2010-09-16 17:58:00 +0000
If you have a public git source in your production Gemfile, then you are doing it wrong.
Bundler rocks. It lets us point our Gemfile source at almost anything, a path, a git source and of course RubyGems.org.
But if you are using production code, and you have something like this in it:
gem "mail", :git => 'git://github.com/mikel/mail.git'
Then you are most likely doing it wrong.
Why? Well, you have no guarantee that I will keep that repository around. I (or any github user) could just deleted it tomorrow. And then your deploy is broken.
Not only that, the reason you are pointing to a git source is because there is some production critical feature that you need from the git source. Otherwise, you would just be specifying the gem version in your Gemfile.

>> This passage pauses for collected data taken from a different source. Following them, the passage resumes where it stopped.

(** [load_neon_mq_config] *)
Definition load_neon_mq_config : result value :=
  match first_config valid_config_paths with
  | Raise e => Raise e
  | Ok config =>
      if negb (truthy config) then Ok VNone
      else
        match config with
        | VDict d =>
            if PyDict.mem "MQ" d then py_getitem config "MQ" else Ok config
        | _ => Raise (Exc AttributeError (VStr "keys"))
        end
  end.
End Config.
End Config.

(** What [run_consumers] asks of the threads: [thread.daemon = daemon] and
    [thread.start()], and what each answers given the calls before it. *)
Inductive thread_call : Type :=
| SetDaemon (t : nat) (daemon : bool)
| ThreadStart (t : nat).

Definition thread_env : Type := list thread_call -> thread_call -> option exn.

Module Connector.
Section Connector.
Variable env : Env.

(** A call that returns nothing, or raises. *)
Definition ext_unit (c : call) : M unit :=
  fun w =>
    match env_unit env (trace w) c with
    | None => (record c w, Ok tt)
    | Some e => (record c w, Raise e)
    end.

(** A property read: [channel.is_open], [connection.is_open]. *)
Definition ext_bool (c : call) : M bool :=
  fun w => (record c w, Ok (env_bool env (trace w) c)).

(** A call that returns a connection or a channel, or raises. *)
Definition ext_handle (c : call) : M nat :=
  fun w => (record c w, env_handle env (trace w) c).

(** [LOG.debug], [LOG.error] *)
Definition log (lvl : log_level) (msg : log_msg) : M unit :=
  fun w => (record (Log lvl msg) w, Ok tt).

(** Reading and updating the object behind a reference.  Every reference
    a caller passes is to an object; one that is not in the heap reads as
    [None]. *)
Definition load (l : loc) : M value :=
  fun w => (w, Ok (default VNone (heap w !! l))).

Definition store (l : loc) (v : value) : M unit :=
  fun w => (World (<[l := v]> (heap w)) (trace w) (threads w), Ok tt).

(** [obj[k] = v] on the object behind [l] *)
Definition setitem (l : loc) (k : string) (v : value) : M unit :=
  let* obj := load l in
  match obj with
  | VDict d => store l (VDict (PyDict.set k v d))
  | _ => raise (Exc TypeError (VStr "object does not support item assignment"))
  end.

(** *** ConsumerThread *)

(** [threading.Thread.__init__(self)]: a new thread object. *)
Definition Thread_init : M nat :=
  fun w => (World (heap w) (trace w) (S (threads w)), Ok (threads w)).

(** [ConsumerThread.__init__] *)
Definition ConsumerThread_init (connection_params : ConnectionParameters)
    (queue : string) (callback_func : callable) (error_func : error_handler)
    (auto_ack : bool) : M ConsumerThread :=
  let* self := Thread_init in
  let* connection := ext_handle (BlockingConnection connection_params) in
  let* channel := ext_handle (ConnChannel connection) in
  let* _ := ext_unit (BasicQos channel 50) in
  let* _ := ext_unit (QueueDeclare channel queue false) in
  let* _ := ext_unit (BasicConsume channel callback_func queue auto_ack) in
  ret {| ident := self; connection := connection;
         callback_func := callback_func; error_func := error_func;
         queue := queue; channel := channel |}.

(** [MQConnector.default_error_handler] *)
Definition default_error_handler (thread : ConsumerThread) (exception : exn)
  : M value :=
  let* _ := log ERROR (MsgOccurred exception thread) in
  ret VNone.

(** [self.error_func(self, e)]: the default handler is the connector's
    own code, any other handler is the caller's and answers as the world
    does. *)
Definition call_error_func (h : error_handler) (self : ConsumerThread)
    (e : exn) : M value :=
  match h with
  | DefaultErrorHandler =>
      fun w => default_error_handler self e
                 (record (CallErrorFunc h self e) w)
  | UserErrorHandler _ =>
      let* _ := ext_unit (CallErrorFunc h self e) in
      ret VNone
  end.

(** [ConsumerThread.run].  [Thread.run] of a thread without target does
    nothing. *)
Definition run (self : ConsumerThread) : M value :=
  try_except
    (let* _ := ext_unit (StartConsuming (channel self)) in
     ret VNone)
    (fun e =>
       match class_of e with
       | ChannelClosed =>
           let* _ := log DEBUG (MsgChannelClosed (callback_func self)) in
           ret VNone
       | _ =>
           let* _ := log ERROR (MsgException e) in
           let* _ := call_error_func (error_func self) self e in
           ret VNone
       end).

(** [ConsumerThread.join] *)
Definition join (self : ConsumerThread) : M value :=
  try_finally
    (try_except
       (let* _ := ext_unit (StopConsuming (channel self)) in
        let* channel_is_open := ext_bool (ChannelIsOpen (channel self)) in
        let* _ := if channel_is_open
                  then ext_unit (ChannelClose (channel self))
                  else ret tt in
        let* connection_is_open := ext_bool (ConnIsOpen (connection self)) in
        let* _ := if connection_is_open
                  then ext_unit (ConnClose (connection self))
                  else ret tt in
        ret VNone)
       (fun x =>
          let* _ := log ERROR (MsgException x) in
          ret VNone))
    (ext_unit (ThreadJoin (ident self))).

(** *** MQConnector *)

(** [mq_credentials] *)
Definition mq_credentials (self : MQConnector) : M PlainCredentials :=
  if negb (truthy (config self))
  then raise (Exc (OtherError "Exception") (VStr "Configuration is not set"))
  else
    let* users := lift (py_getitem (config self) "users") in
    let* user := lift (py_getitem users (service_name self)) in
    let* name := lift (py_get user "user" (VStr "guest")) in
    let* users := lift (py_getitem (config self) "users") in
    let* user := lift (py_getitem users (service_name self)) in
    let* pass := lift (py_get user "password" (VStr "guest")) in
    ret {| username := name; password := pass |}.

(** [get_connection_params] *)
Definition get_connection_params (self : MQConnector) (vhost : string)
    (kwargs : list (string * value)) : M ConnectionParameters :=
  let* server := lift (py_get (config self) "server" (VStr "localhost")) in
  let* port := lift (py_get (config self) "port" (VStr "5672")) in
  let* port := lift (py_int env port) in
  let* creds := mq_credentials self in
  let connection_params :=
    {| host := server; port := port; virtual_host := vhost;
       credentials := creds; extra := kwargs |} in
  match check_parameters env connection_params with
  | Some e => raise e
  | None => ret connection_params
  end.

(** [create_unique_id]: [uuid.uuid4().hex] *)
Definition create_unique_id : M string :=
  fun w => (record Uuid4 w, Ok (env_uuid env (trace w))).

(** [exchange or ''] *)
Definition or_empty (exchange : option string) : string :=
  match exchange with Some s => s | None => "" end.

(** [emit_mq_message].  [request_data] is the caller's object, passed by
    reference. *)
Definition emit_mq_message (connection : conn_id) (queue : string)
    (request_data : loc) (exchange : option string) : M value :=
  let* data := load request_data in
  let* valid :=
    if truthy data then
      let* n := lift (py_len data) in
      if (0 <? n)%Z then ret (isinstance_dict data) else ret false
    else ret false in
  if valid then
    let* message_id := create_unique_id in
    let* _ := setitem request_data "message_id" (VStr message_id) in
    let* channel := ext_handle (ConnChannel connection) in
    let* data := load request_data in
    let* body := lift (dict_to_b64 env data) in
    let* _ := ext_unit (BasicPublish channel (or_empty exchange) queue
                          body "1000") in
    let* _ := ext_unit (ChannelClose channel) in
    ret (VStr message_id)
  else
    raise (Exc ValueError data).

(** [on_error or self.default_error_handler] *)
Definition or_default_error_handler (on_error : option callable)
  : error_handler :=
  match on_error with
  | Some h => UserErrorHandler h
  | None => DefaultErrorHandler
  end.

(** [register_consumer] *)
Definition register_consumer (self : MQConnector) (name vhost queue : string)
    (callback : callable) (on_error : option callable) (auto_ack : bool)
  : M MQConnector :=
  let error_handler := or_default_error_handler on_error in
  let* params := get_connection_params self vhost [] in
  let* thread := ConsumerThread_init params queue callback error_handler
                   auto_ack in
  ret {| config := config self; service_id := service_id self;
         service_name := service_name self;
         consumers := PyDict.set name thread (consumers self) |}.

So this is a recipe for disaster.
I recently took over a project (Rails 2.2.2) that had over 13 gems specified in the environment.rb file using the Rails 2.x style config.gem commands that were pointing to explicit gems inside of Github. My first action was to go in and Fork those gems into the client’s public git repository and depend on THOSE versions, ones that are under our control.
Of course, the next step is to go through and remove any git dependency from the Gemfile, one by one and just revert to normal gems from somewhere like RubyGems. But this has to be done incrementally and will happen over the coming weeks.
So, go through your production code, and if you are pointing at someone else’s github tree, just go in and fork it and point at your own. It is cheap insurance.